Parkinson’s is a debilitating disease that affects the lives of many. For years, scientists have been seeking answers on how to treat Parkinson’s. Now, there may be a scientific breakthrough in using regenerative medicine for managing symptoms of this condition.
How Parkinson’s Disease Works
More than 10 million people worldwide have Parkinson’s disease, a progressive neurodegenerative disorder that damages or destroys midbrain neurons.
These neurons are responsible for producing dopamine, which is a neurotransmitter that plays a key role in how the body moves.
When there’s a lack of dopamine in the brain, Parkinson’s symptoms begin to manifest, such as:
- Impaired coordination and balance
Many researchers and scientists devote time, effort, and research to understanding Parkinson’s and how to manage it. One of their discoveries is the role regenerative medicine may play in helping patients with Parkinson’s and managing symptoms.
What Is Regenerative Medicine?
Regenerative medicine is an approach to treatment that involves replacing damaged tissue or organs. Usually, the organs and tissue in question have been damaged by trauma, disease, or congenital issues.

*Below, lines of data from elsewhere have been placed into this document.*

(** ** Binding errors ([webapi.py]) *)

Inductive Exn :=
| NeedParamError (query : string) (doc : string)
| BadParamError (query : string) (error : string)
| HttpExn (e : HttpError)
| AttributeError (attr : string)
| KeyError (key : string)
| TypeError (msg : string)
| UserError (tag : string).

(** [NeedParamError.__str__] and [BadParamError.__str__] *)
Definition exn_str (e : Exn) : string :=
  match e with
  | NeedParamError q d => "query:" ++ q ++ " doc:" ++ d
  | BadParamError q err => "query:" ++ q ++ " error:" ++ err
  | _ => ""
  end.

(** ** Python values *)

Inductive Value :=
| VNone
| VStr (s : string)
| VInt (z : Z)
| VBool (b : bool)
| VDict (d : list (string * Value))
(** the request's Context object, passed by reference *)
| VCtx.

(** ** The per-request Context

    Modelled from the spec: the [lessweb.context.Context] class is not in
    the sources.  A Context carries the matched path, the method, the
    path parameters extracted by the router, the query parameters, the
    parsed body fields, and an extension bag for plugin attributes, of
    which the database plugin uses [db].  Reading an attribute that was
    never assigned raises [AttributeError], as for any Python object. *)

Definition Session := nat.

Record Context := mkContext {
  ctx_path : string;
  ctx_method : string;
  ctx_path_params : Dict string;
  ctx_query : Dict string;
  ctx_body : Dict string;
  ctx_db : option Session
}.

Definition set_ctx_db (c : Context) (s : option Session) : Context :=
  mkContext (ctx_path c) (ctx_method c) (ctx_path_params c) (ctx_query c)
    (ctx_body c) s.

(** Observable events: interceptor entry and exit, handler execution and
    the database session operations. *)
Inductive Event :=
| EvEnter (name : string)
| EvExit (name : string)
| EvHandler (name : string)
| EvAcquire (s : Session)
| EvBegin (s : Session)
| EvCommit (s : Session)
| EvTxRollback (s : Session)
| EvRollback (s : Session)
| EvClose (s : Session).

(** The state of one request: its Context, the event log, and the
    counter the session factory draws fresh sessions from. *)
Record St := mkSt {
  ctx : Context;
  log : list Event;
  next_session : Session
}.

(** ** A state and exception monad for Python statements *)

Inductive Res (A : Type) :=
| Ret (a : A)
| Raise (e : Exn).
Arguments Ret {A} a.
Arguments Raise {A} e.

Definition M (A : Type) := St -> Res A * St.

Definition ret {A} (a : A) : M A := fun st => (Ret a, st).
Definition raise {A} (e : Exn) : M A := fun st => (Raise e, st).

Definition bind {A B} (m : M A) (f : A -> M B) : M B :=
  fun st =>
    match m st with
    | (Ret a, st') => f a st'
    | (Raise e, st') => (Raise e, st')
    end.

Notation "x <- m ;; k" := (bind m (fun x => k))
  (at level 61, m at next level, right associativity).
Notation "m ;;; k" := (bind m (fun _ => k))
  (at level 61, right associativity).

(** Branch on whether a statement completed or raised. *)
Definition m_case {A B} (m : M A) (ok : A -> M B) (ko : Exn -> M B) : M B :=
  fun st =>
    match m st with
    | (Ret a, st') => ok a st'
    | (Raise e, st') => ko e st'
    end.

(** [try: body except: handler] (a bare [except] catches everything) *)
Definition try_except {A} (body : M A) (handler : Exn -> M A) : M A :=
  m_case body ret handler.

(** [try: body finally: fin]: [fin] runs on every exit; an exception it
    raises replaces the outcome of [body]. *)
Definition try_finally {A} (body : M A) (fin : M unit) : M A :=
  fun st =>
    let '(r, st1) := body st in
    match fin st1 with
    | (Ret _, st2) => (r, st2)
    | (Raise e, st2) => (Raise e, st2)
    end.

Definition emit (ev : Event) : M unit :=
  fun st => (Ret tt, mkSt (ctx st) (log st ++ [ev]) (next_session st)).

Definition get_ctx : M Context := fun st => (Ret (ctx st), st).

Definition put_ctx (c : Context) : M unit :=
  fun st => (Ret tt, mkSt c (log st) (next_session st)).

(** [ctx.db] *)
Definition get_db : M Session :=
  c <- get_ctx ;;
  match ctx_db c with
  | Some s => ret s
  | None => raise (AttributeError "db")
  end.

(** [ctx.db = s] *)
Definition set_db (s : Session) : M unit :=
  c <- get_ctx ;; put_ctx (set_ctx_db c (Some s)).

(** ** The database plugin ([plugin/database.py]) *)

(** [global_data]: the [autocommit] flag set by [init], and the behaviour
    of the session factory [db_session_maker] and of the commit performed
    by the [begin()] block of a session: [None] when they succeed, the
    exception they raise otherwise. *)
Record GlobalData := mkGlobalData {
  autocommit : bool;
  maker_error : option Exn;
  commit_error : option Exn
}.

(** [global_data.db_session_maker()]: a fresh session, or the factory's
    exception. *)
Definition db_session_maker (gd : GlobalData) : M Session :=
  match maker_error gd with
  | Some e => raise e
  | None => fun st =>
      let s := next_session st in
      (Ret s, mkSt (ctx st) (log st ++ [EvAcquire s]) (S s))
  end.

(** [session.rollback()] and [session.close()] on a variable that holds a
    session or [None] (calling a method on [None] raises
    [AttributeError]). *)
Definition sess_rollback (o : option Session) : M unit :=
  match o with
  | Some s => emit (EvRollback s)
  | None => raise (AttributeError "rollback")
  end.

Definition sess_close (o : option Session) : M unit :=
  match o with
  | Some s => emit (EvClose s)
  | None => raise (AttributeError "close")
  end.

(** [with session.begin(): body]: the transaction commits when the body
    completes (and rolls back if the commit fails), and rolls back and
    re-raises when the body raises. *)
Definition with_begin {A} (gd : GlobalData) (s : Session) (body : M A) : M A :=
  emit (EvBegin s) ;;;
  m_case body
    (fun a =>
       emit (EvCommit s) ;;;
       match commit_error gd with
       | None => ret a
       | Some e => emit (EvTxRollback s) ;;; raise e
       end)
    (fun e => emit (EvTxRollback s) ;;; raise e).

(** [processor(ctx)]; the continuation [ctx()] is [next]. *)
Definition processor (gd : GlobalData) (next : M Value) : M Value :=
  try_finally
    (try_except
       (s <- db_session_maker gd ;;
        set_db s ;;;
        if autocommit gd then
          (db <- get_db ;; with_begin gd db next)
        else next)
       (fun e => db <- get_db ;; sess_rollback (Some db) ;;; raise e))
    (db <- get_db ;; sess_close (Some db)).

(** [with make_session() as session: body(session)].  The generator's
    local [session] is [None] until the factory returns; an exception of
    the [with] body is thrown into the generator at its [yield]. *)
Definition make_session {A} (gd : GlobalData) (body : Session -> M A) : M A :=
  m_case (db_session_maker gd)
    (fun s =>
       try_finally
         (try_except (body s) (fun e => sess_rollback (Some s) ;;; raise e))
         (sess_close (Some s)))
    (fun e =>
       try_finally
         (sess_rollback None ;;; raise e)
         (sess_close None)).

(** ** Python operators used by handlers and interceptors *)

(** [a + b] *)
Definition py_add (a b : Value) : M Value :=
  match a, b with
  | VStr x, VStr y => ret (VStr (x ++ y)%string)
  | VInt x, VInt y => ret (VInt (x + y))
  | _, _ => raise (TypeError "unsupported operand type(s) for +")
  end.

(** [d[k]] *)
Definition py_getitem (d : Value) (k : string) : M Value :=
  match d with
  | VDict kvs =>
      match dict_get k kvs with
      | Some v => ret v
      | None => raise (KeyError k)
      end
  | _ => raise (TypeError "object is not subscriptable")
  end.

(** [ctx.path] on the live Context *)
Definition py_ctx_path (v : Value) : M Value :=
  match v with
  | VCtx => c <- get_ctx ;; ret (VStr (ctx_path c))
  | _ => raise (AttributeError "path")
  end.

(** ** Handlers and their signatures

    Modelled from the spec: the parameter binder and the interceptor
    chain of [lessweb.application] are not in the sources.  A handler
    signature lists, per parameter, its name, its annotation and its
    default; an interceptor receives the continuation "invoke the rest of
    the chain" (in the sources, calling [ctx()]) and the live Context
    through the request state. *)

Inductive Ann := AnnNone | AnnContext | AnnStr | AnnInt | AnnBool.

Record Param := mkParam {
  p_name : string;
  p_ann : Ann;
  p_default : option Value
}.

Definition Interceptor := M Value -> M Value.

Record Handler := mkHandler {
  h_name : string;
  h_doc : string;
  h_params : list Param;
  h_body : list Value -> M Value;
  h_interceptors : list Interceptor
}.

When trying to understand regenerative medicine, it is helpful to compare it to traditional clinical strategies, which primarily focus on symptom treatment rather than treating the underlying causes of the symptoms.
In the case of Parkinson’s disease, clinical treatments typically involve medications like L-Dopa, which is designed to replenish dopamine in the brain to help with symptoms.
Regenerative medicine, however, may be able to replace the neurons that the disease has destroyed.
The Power of Regenerative Medicine
Regenerative medicine is still an emerging method of treatment that has much unearthed potential. The more doctors, researchers, and scientists use regenerative medicine in their practices and studies, the more information indicates its positive power to help patients suffering from a variety of ailments and diseases.